Regarding bonuses, yes they pale in comparison to IB roles requiring the same YOE. Even at top firms, I would say you're probably getting about 50% of what an IBD Analyst is receiving (assuming you are a Consulting Analyst or their 1st and 2nd year title equivalent). Do remember that weeks over 80 hours are pretty rare in consulting. Additionally, the average is probably around 65 a week. Any of my friends in IB would drool at the sound of a 65 hour week right now. Bonuses vary because hours and expectations vary. IB is objectively more demanding, thus the bonuses are objectively much higher. 

One of the worst things about consulting is getting stuck on a brutal sweaty project. Some will last over a year with no end in sight, and you can be stuck working day in and day out with a horrendous team full of brutal type A folks. 
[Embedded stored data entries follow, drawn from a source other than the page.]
(* ===== verification/SplitSpec.v ===== *)
(** * The split cut is correct

    The cost routine leaves, for a dimension it could split, a tree of one to
    three splits that divide the rules; cutting along it gives two to four
    children, and the comparisons of the search lead a packet to its child. *)
From S2P Require Import Prelude.
From S2P Require Import Rule.
From S2P Require Import Classify.
From S2P Require Import Prefix.
From S2P Require Import Ranges.
From S2P Require Import Heap.
From S2P Require Import Double.
From S2P Require Import Darray.
From S2P Require Import MbNode.
From S2P Require Import CutInl.
From S2P Require Import Push.
From S2P Require Import CutBitmap.
From S2P Require Import CutSplit.
From S2P Require Import Cut.
From S2P Require Import Tree.
From S2P Require Import LoadRanges.
From S2P Require Import HiSweep.
From S2P Require Import HiSpec.
From S2P Require Import SplitSweep.
#[local] Open Scope Z_scope.

(** ** Halves *)

(** The rules that reach into [b], trimmed to it. *)
Definition half_rules (d : Z) (b : range1d) (l : list rule_t) : list rule_t :=
  trim_to b d <$> filter (λ r, Is_true (reaches b d r)) l.

(** Two ranges that divide the span of the rules in dimension [d]; the weights
    are the numbers of the rules of the halves. *)
Record half_ok (l : list rule_t) (d : Z) (r0 r1 : range1d) : Prop := {
  ho_low : 0 ≤ low r0 ≤ high r0;
  ho_split : low r1 = high r0 + 1;
  ho_high : high r0 < high r1 ∧ high r1 < 2 ^ 32;
  ho_lo r : r ∈ l → low r0 ≤ (rng r d).1;
  ho_hi r : r ∈ l → (rng r d).2 ≤ high r1;
  ho_left : ∃ r, r ∈ l ∧ (rng r d).1 ≤ high r0;
  ho_right : ∃ r, r ∈ l ∧ high r0 < (rng r d).2;
  ho_w0 : weight r0 = zlen (half_rules d r0 l);
  ho_w1 : weight r1 = zlen (half_rules d r1 l) }.

Lemma trim_to_ok b d r :
  0 ≤ d < DIM → rule_ok r → 0 ≤ low b ≤ high b → reaches b d r = true → rule_ok (trim_to b d r).
Proof.
  intros Hd Hr Hb Hre. unfold trim_to, reaches in *. apply negb_true_iff, orb_false_iff in Hre as [H1%Z.ltb_ge H2%Z.ltb_ge].
  apply set_rng_ok; [done|done|]. destruct Hr as (_ & Hrng & _). destruct (Hrng d Hd) as [Ha Hbb].
  split; simpl; repeat case_match; lia.
Qed.

Lemma half_rules_ok b d l :
  0 ≤ d < DIM → Forall rule_ok l → 0 ≤ low b ≤ high b → Forall rule_ok (half_rules d b l).
Proof.
  intros Hd Hl Hb. unfold half_rules. apply Forall_fmap, Forall_forall.
  intros r [Hre%Is_true_true Hr]%list_elem_of_filter. rewrite Forall_forall in Hl. simpl. apply trim_to_ok; auto.
Qed.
Lastly, exit opps. While it is true that it is harder to achieve the same type of exit opps that you would in IB, you also get exposure to other roles. Corp Strat is a role typically fllled by ex-consultants and much less so ex-bankers. Now there is a case to be made that most bankers would opt for PE / Corp Dev instead, which I understand. 

The main takeaway is consulting sucks for a lot of reasons, just like banking. Saying one is worse or completes less meaningful work is inaccurate and you are basing it off of your gf's limited experience. Having exposure to both industries I can confidently say a lot of it comes down to the passion you have for the work you do, your team, your ability to advance quickly, good mentors, and of course realistically solid comp. 
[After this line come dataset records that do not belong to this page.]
(* ===== verification/CString.v ===== *)
(** * C strings

    A C string is the list of its characters, without the terminating null; the
    functions of string.h and stdlib.h that ccan/opt uses, on this
    representation. *)
From Stdlib Require Import Strings.String Strings.Ascii.
From S2P Require Import Prelude.
From S2P Require Import Scanf.
#[local] Open Scope Z_scope.

Abbreviation str := (list Z).

(** A string literal. *)
Definition lit (s : string) : str := (λ a, Z.of_N (N_of_ascii a)) <$> list_ascii_of_string s.

(** [s[i]]: the terminating null is readable, what lies behind it is not. *)
Definition char_at (s : str) (i : nat) : res Z :=
  if (i =? length s)%nat then Ok 0 else nget s i.
(** [s + i] as a string. *)
Definition str_from (s : str) (i : nat) : res str :=
  if (i <=? length s)%nat then Ok (drop i s) else Err EOob.

(** [*s] *)
Definition head_char (s : str) : Z := match s with [] => 0 | c :: _ => c end.

Definition mem (c : Z) (set : str) : bool := existsb (Z.eqb c) set.
(** [strcspn], [strspn]: sizes, so natural numbers. *)
Definition strcspn (s set : str) : nat := length (span (λ c, negb (mem c set)) s).1.
Definition strspn (s set : str) : nat := length (span (λ c, mem c set) s).1.
Definition strchr (s : str) (c : Z) : bool := mem c s.

(** [strncmp(a, b, n) == 0] *)
Fixpoint strncmp_eq (a b : str) (n : nat) {struct n} : bool :=
  match n with
  | O => true
  | S n =>
    match a, b with
    | [], [] => true
    | x :: a, y :: b => (x =? y) && strncmp_eq a b n
    | _, _ => false
    end
  end.

Definition str_eqb (a b : str) : bool := bool_decide (a = b).

Definition tolower (c : Z) : Z := if (65 <=? c) && (c <=? 90) then c + 32 else c.
(** [strcasecmp(a, b) == 0] *)
Definition strcasecmp_eq (a b : str) : bool := str_eqb (tolower <$> a) (tolower <$> b).

(** ** Numbers *)
Definition LONG_MIN : Z := - 2 ^ 63.
Definition LONG_MAX : Z := 2 ^ 63 - 1.

(** The base that [strtol(.., 0)] reads from the prefix, and the digits. *)
Definition detect_base (s : str) : Z * str :=
  match s with
  | z :: x :: d :: s' =>
    if (z =? 48) && ((x =? 120) || (x =? 88)) && isdigit 16 d then (16, d :: s')
    else if z =? 48 then (8, s) else (10, s)
  | z :: _ => if z =? 48 then (8, s) else (10, s)
  | [] => (10, [])
  end.

(** [strtol(s, &endp, 0)]: the value, what [endp] points to, and whether [errno]
    was set to [ERANGE].  Without digits nothing is converted. *)
Definition strtol (s : str) : Z * str * bool :=
  let '(neg, s1) := scan_sign (span isspace s).2 in
  let '(base, s2) := detect_base s1 in
  let '(ds, rest) := span (isdigit base) s2 in
  match ds with
  | [] => (0, s, false)
  | _ =>
    let v := if neg : bool then - num_val base ds else num_val base ds in
    if v <? LONG_MIN then (LONG_MIN, rest, true)
    else if LONG_MAX <? v then (LONG_MAX, rest, true)
    else (v, rest, false)
  end.

(** [atoi(s)]: the conversion of [strtol(s, NULL, 10)] to [int]. *)
Definition atoi (s : str) : Z :=
  let '(neg, s1) := scan_sign (span isspace s).2 in
  let v := num_val 10 (span (isdigit 10) s1).1 in
  s32 (Z.max LONG_MIN (Z.min LONG_MAX (if neg : bool then - v else v))).

(** [%d], [%li] and the like. *)
Definition digit_char (d : Z) : Z := if d <? 10 then 48 + d else 55 + d.
Fixpoint digits (base : Z) (fuel : nat) (n : Z) : str :=
  match fuel with
  | O => []
  | S fuel => if n <? base then [digit_char n] else digits base fuel (n / base) ++ [digit_char (n mod base)]
  end.
Definition print_u64 (n : Z) : str := digits 10 20 n.
Definition print_s64 (n : Z) : str := if n <? 0 then 45 :: print_u64 (- n) else print_u64 n.

(** [sprintf(.., fmt, arg)] for a format whose only directives are [%s]. *)
Fixpoint sprintf_s (fmt arg : str) : str :=
  match fmt with
  | p :: ((s :: fmt') as rest) =>
    if (p =? 37) && (s =? 115) then arg ++ sprintf_s fmt' arg else p :: sprintf_s rest arg
  | _ => fmt
  end.

(** ** Buffers

    A [char buf[n]] is the list of its cells. *)

(** [memcpy(buf + off, cs, ..)] *)
Definition put (buf : list Z) (off : nat) (cs : list Z) : res (list Z) :=
  if (off + length cs <=? length buf)%nat
  then Ok (take off buf ++ cs ++ drop (off + length cs) buf) else Err EOob.

(** What [snprintf(buf, n, ..)] writes: at most [n - 1] characters, and the null. *)
Definition snprintf (n : nat) (s : str) : list Z := take (n - 1) s ++ [0].
(** What [strncpy(buf, s, n)] writes: [n] characters, filled up with nulls. *)
Definition strncpy (n : nat) (s : str) : list Z := take n s ++ replicate (n - length s) 0.

(** The string in a buffer; a buffer without a null is read past its end. *)
Definition c_str (buf : list Z) : res str :=
  let '(s, rest) := span (λ c, negb (c =? 0)) buf in
  match rest with [] => Err EOob | _ => Ok s end.

(** The characters of a C string are not null. *)
Definition no_null (s : str) : Prop := Forall (λ c, (c =? 0) = false) s.

(** ** Facts *)
Lemma digit_val_char d : 0 ≤ d < 16 → digit_val (digit_char d) = d.
Proof.
  intros Hd. unfold digit_char, digit_val. destruct (Z.ltb_spec d 10).
  - by replace ((48 <=? 48 + d) && (48 + d <=? 57)) with true by lia; lia.
  - replace ((48 <=? 55 + d) && (55 + d <=? 57)) with false by lia.
    replace ((65 <=? 55 + d) && (55 + d <=? 70)) with true by lia. lia.
Qed.

Lemma digits_value base fuel n :
  1 < base ≤ 16 → 0 ≤ n < base ^ Z.of_nat fuel → (0 < fuel)%nat →
  Forall (λ c, isdigit base c = true) (digits base fuel n) ∧ digits base fuel n ≠ [] ∧
  num_val base (digits base fuel n) = n.
Proof.
  intros Hb. revert n. induction fuel as [|fuel IH]; intros n Hn Hf; [lia|]. cbn [digits].
  destruct (Z.ltb_spec n base).
  - split; [|split; [done|]].
    + apply Forall_singleton. unfold isdigit. rewrite digit_val_char by lia. lia.
    + cbn. rewrite digit_val_char; lia.
  - rewrite Nat2Z.inj_succ, Z.pow_succ_r in Hn by lia.
    assert (Hq : 0 ≤ n / base < base ^ Z.of_nat fuel)
      by (split; [apply Z.div_pos; lia|apply Z.div_lt_upper_bound; lia]).
    assert (Hfuel : (0 < fuel)%nat) by (destruct fuel; [simpl in Hn; lia|lia]).
    destruct (IH _ Hq Hfuel) as (Hd & Hne & Hv). pose proof (Z.mod_pos_bound n base ltac:(lia)).
    split; [|split; [by destruct (digits base fuel (n / base))|]].
    + apply Forall_app. split; [done|]. apply Forall_singleton. unfold isdigit. rewrite digit_val_char by lia. lia.
    + unfold num_val in *. rewrite foldl_app, Hv. cbn. rewrite digit_val_char by lia.
      pose proof (Z.div_mod n base ltac:(lia)). lia.
Qed.

(** A digit is neither white space nor a sign. *)
Lemma digit_plain c : isdigit 16 c = true → isspace c = false ∧ (c =? 45) = false ∧ (c =? 43) = false.
Proof.
  unfold isdigit, digit_val, isspace. intros Hc.
  destruct (Z.leb_spec 48 c), (Z.leb_spec c 57), (Z.leb_spec 65 c), (Z.leb_spec c 70), (Z.leb_spec 97 c), (Z.leb_spec c 102);
    cbn [andb] in Hc; try lia; repeat split; lia.
Qed.

Lemma isdigit_mono b c : b ≤ 16 → isdigit b c = true → isdigit 16 c = true.
Proof. unfold isdigit. lia. Qed.

(** The text of a positive number does not start with a zero. *)
Lemma digits_head base fuel n c s :
  1 < base ≤ 10 → 0 < n < base ^ Z.of_nat fuel → digits base fuel n = c :: s → c ≠ 48.
Proof.
  intros Hb. revert n c s. induction fuel as [|fuel IH]; intros n c s Hn Hd; cbn [digits] in Hd; [done|].
  destruct (Z.ltb_spec n base) as [Hlt|Hge].
  - injection Hd as <- _. unfold digit_char. destruct (Z.ltb_spec n 10); lia.
  - rewrite Nat2Z.inj_succ, Z.pow_succ_r in Hn by lia.
    assert (Hq : 0 < n / base < base ^ Z.of_nat fuel)
      by (split; [apply Z.div_str_pos; lia|apply Z.div_lt_upper_bound; lia]).
    assert (Hfuel : (0 < fuel)%nat) by (destruct fuel; [simpl in Hn; lia|lia]).
    destruct (digits_value base fuel (n / base) ltac:(lia) ltac:(lia) Hfuel) as (_ & Hne & _).
    destruct (digits base fuel (n / base)) as [|c' s'] eqn:E; [done|]. injection Hd as <- _. by eapply IH.
Qed.

(** What follows a printed number does not continue it. *)
Definition ends_number (tail : str) : Prop :=
  ∀ c t, tail = c :: t → isdigit 10 c = false ∧ c ≠ 120 ∧ c ≠ 88.

Lemma span_digits base ds tail :
  base ≤ 10 → Forall (λ c, isdigit base c = true) ds → ends_number tail → span (isdigit base) (ds ++ tail) = (ds, tail).
Proof.
  intros Hb Hd Ht. apply span_app; [done|]. intros c t ->. destruct (Ht c t eq_refl) as [Hc _].
  unfold isdigit in *. lia.
Qed.

(** The prefix of a printed number says how it is to be read. *)
Lemma detect_print m tail :
  0 ≤ m < 2 ^ 64 → ends_number tail →
  print_u64 m ≠ [] ∧ Forall (λ c, isdigit 10 c = true) (print_u64 m) ∧
  let '(base, s2) := detect_base (print_u64 m ++ tail) in
  span (isdigit base) s2 = (print_u64 m, tail) ∧ num_val base (print_u64 m) = m.
Proof.
  intros Hm Htail. assert (H20 : 10 ^ Z.of_nat 20 = 100000000000000000000) by done.
  destruct (digits_value 10 20 m ltac:(lia) ltac:(lia) ltac:(lia)) as (Hd & Hne & Hv).
  split; [done|]. split; [done|]. destruct (decide (m = 0)) as [->|Hm0].
  - change (print_u64 0) with [48].
    assert (Hdb : detect_base ([48] ++ tail) = (8, [48] ++ tail)).
    { destruct tail as [|x [|y t]]; [done..|]. destruct (Htail x (y :: t) eq_refl) as (_ & Hx1 & Hx2).
      cbn [detect_base app]. by replace ((x =? 120) || (x =? 88)) with false by lia. }
    rewrite Hdb. clear - Htail. split; [|done]. apply (span_digits 8 [48] tail); [lia|by apply Forall_singleton|done].
  - fold (print_u64 m) in Hd, Hne, Hv. destruct (print_u64 m) as [|d ds] eqn:E; [by destruct Hne|].
    pose proof (digits_head 10 20 m d ds ltac:(lia)) as Hd48. rewrite H20 in Hd48. specialize (Hd48 ltac:(lia) E).
    assert (Hdb : detect_base ((d :: ds) ++ tail) = (10, (d :: ds) ++ tail)).
    { cbn [app]. unfold detect_base. rewrite (proj2 (Z.eqb_neq d 48)) by done. cbn [andb].
      by destruct (ds ++ tail) as [|? [|? ?]]. }
    rewrite Hdb. split; [|done]. by apply (span_digits 10 (d :: ds) tail ltac:(lia)).
Qed.

(** [strtol] reads the digits that [%lu] prints, as far as a [long] goes. *)
Lemma strtol_print_u n tail :
  0 ≤ n < 2 ^ 64 → ends_number tail →
  strtol (print_u64 n ++ tail) = if n <=? LONG_MAX then (n, tail, false) else (LONG_MAX, tail, true).
Proof.
  intros Hn Htail. unfold strtol.
  destruct (detect_print n tail Hn Htail) as (Hne & Hd & Hdb). destruct (print_u64 n) as [|d ds]; [done|].
  assert (Hd16 : isdigit 16 d = true) by (apply Forall_cons in Hd as [Hd _]; eapply isdigit_mono; [|done]; lia).
  destruct (digit_plain d Hd16) as (Hs & H45 & H43).
  assert (Hsp : (span isspace ((d :: ds) ++ tail)).2 = (d :: ds) ++ tail) by (cbn [app span]; by rewrite Hs).
  rewrite Hsp. cbn [app scan_sign]. rewrite H45, H43. cbn [app] in Hdb.
  destruct (detect_base (d :: ds ++ tail)) as [base s2]. destruct Hdb as [-> Hv]. rewrite Hv.
  unfold LONG_MIN, LONG_MAX. zbool.
Qed.

(** [strtol] reads back what [%li] prints. *)
Lemma strtol_print n tail :
  LONG_MIN ≤ n ≤ LONG_MAX → ends_number tail → strtol (print_s64 n ++ tail) = (n, tail, false).
Proof.
  unfold LONG_MIN, LONG_MAX. intros Hn Htail. unfold print_s64. destruct (Z.ltb_spec n 0) as [Hneg|Hpos].
  - unfold strtol. destruct (detect_print (- n) tail ltac:(lia) Htail) as (Hne & Hd & Hdb).
    change ((span isspace ((45 :: print_u64 (- n)) ++ tail)).2) with ((45 :: print_u64 (- n)) ++ tail).
    cbn [app scan_sign Z.eqb Pos.eqb].
    destruct (detect_base (print_u64 (- n) ++ tail)) as [base s2]. destruct Hdb as [-> Hv].
    rewrite Hv. destruct (print_u64 (- n)); [done|]. replace (- - n) with n by lia. unfold LONG_MIN, LONG_MAX. zbool.
  - rewrite strtol_print_u by (done || lia). unfold LONG_MAX. by rewrite (proj2 (Z.leb_le _ _)) by lia.
Qed.

(** ** Buffers hold what was written *)
Lemma put_Ok buf off cs :
  (off + length cs ≤ length buf)%nat → put buf off cs = Ok (take off buf ++ cs ++ drop (off + length cs) buf).
Proof. intros Hl. unfold put. by rewrite (proj2 (Nat.leb_le _ _) Hl). Qed.

Lemma c_str_app s rest : no_null s → c_str (s ++ 0 :: rest) = Ok s.
Proof.
  intros Hs. unfold c_str. rewrite span_app; [done| |by intros ?? [= <- <-]].
  eapply Forall_impl; [exact Hs|]. simpl. by intros ? ->.
Qed.

(** A text that fits is read back from the buffer [snprintf] wrote it to. *)
Lemma put_snprintf buf n s :
  no_null s → (length s < n ≤ length buf)%nat →
  ∃ buf', put buf 0 (snprintf n s) = Ok buf' ∧ length buf' = length buf ∧ c_str buf' = Ok s.
Proof.
  intros Hs Hn. unfold snprintf. rewrite take_ge by lia.
  rewrite put_Ok by (rewrite length_app; simpl; lia). eexists. split; [done|].
  split; [sizes|].
  rewrite take_0, app_nil_l, <- app_assoc. by apply c_str_app.
Qed.

Lemma digits_length base fuel n : (length (digits base fuel n) ≤ fuel)%nat.
Proof.
  revert n. induction fuel as [|fuel IH]; intros n; cbn [digits]; [done|].
  destruct (n <? base); [simpl; lia|]. rewrite length_app. specialize (IH (n / base)). simpl. lia.
Qed.

Lemma isdigit_no_null s : Forall (λ c, isdigit 10 c = true) s → no_null s.
Proof.
  intros Hs. eapply Forall_impl; [exact Hs|]. intros c Hc. apply Z.eqb_neq. intros ->. by vm_compute in Hc.
Qed.

Lemma print_u64_text m : 0 ≤ m < 2 ^ 64 →
  no_null (print_u64 m) ∧ (length (print_u64 m) ≤ 20)%nat ∧ print_u64 m ≠ [].
Proof.
  intros Hm. assert (Hnil : ends_number []) by (intros ?? [=]). destruct (detect_print m [] Hm Hnil) as (? & ? & _).
  split; [by apply isdigit_no_null|]. split; [apply digits_length|done].
Qed.

Lemma print_s64_text n : LONG_MIN ≤ n ≤ LONG_MAX →
  no_null (print_s64 n) ∧ (length (print_s64 n) ≤ 21)%nat ∧ print_s64 n ≠ [].
Proof.
  unfold LONG_MIN, LONG_MAX. intros Hn. unfold print_s64. destruct (Z.ltb_spec n 0).
  - destruct (print_u64_text (- n) ltac:(lia)) as (Hd & Hl & _). repeat split; [by apply Forall_cons|simpl; lia|done].
  - destruct (print_u64_text n ltac:(lia)) as (? & ? & ?). repeat split; [done|lia|done].
Qed.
Edit: The worst part of consulting is extremely limited say in the work you do. To compare to IB, its similar to having no say in the deals you get staffed on. While that might sound like something you'd expect, the work you do in consulting can range far more than you would think. I was in a top strategy and ops group and one of my projects literally had me doing IT support for the better part of a month. Like are you fucking kidding me? Yes in IB you have to do some stupid admin work, but the amount of BS in Consulting is wayyyyyyy worse. The work in consulting can suck 10x more than some of the work in IB. I have spent entire days doing secretarial work (not as a consulting Analyst, but as a Consultant who hit promote) such as scheduling meetings. 

Edit: wording

  • Associate 1 in IB - Cov
Jan 26, 2022 - 1:13pm

Now that you've done both, which do you prefer? What do you see consultants exiting to 2-3 years after mba? 

  • Analyst 2 in IB - Cov
Jan 26, 2022 - 10:37pm

I think the highest voted answer is plain wr ong regarding the breadth of exit opps. My consultant friends are getting looked at in almost all kinds of roles you can see on LinkedIn as long as it's not hardcore R&D stuff. Me as a banker don't get looked as many roles. 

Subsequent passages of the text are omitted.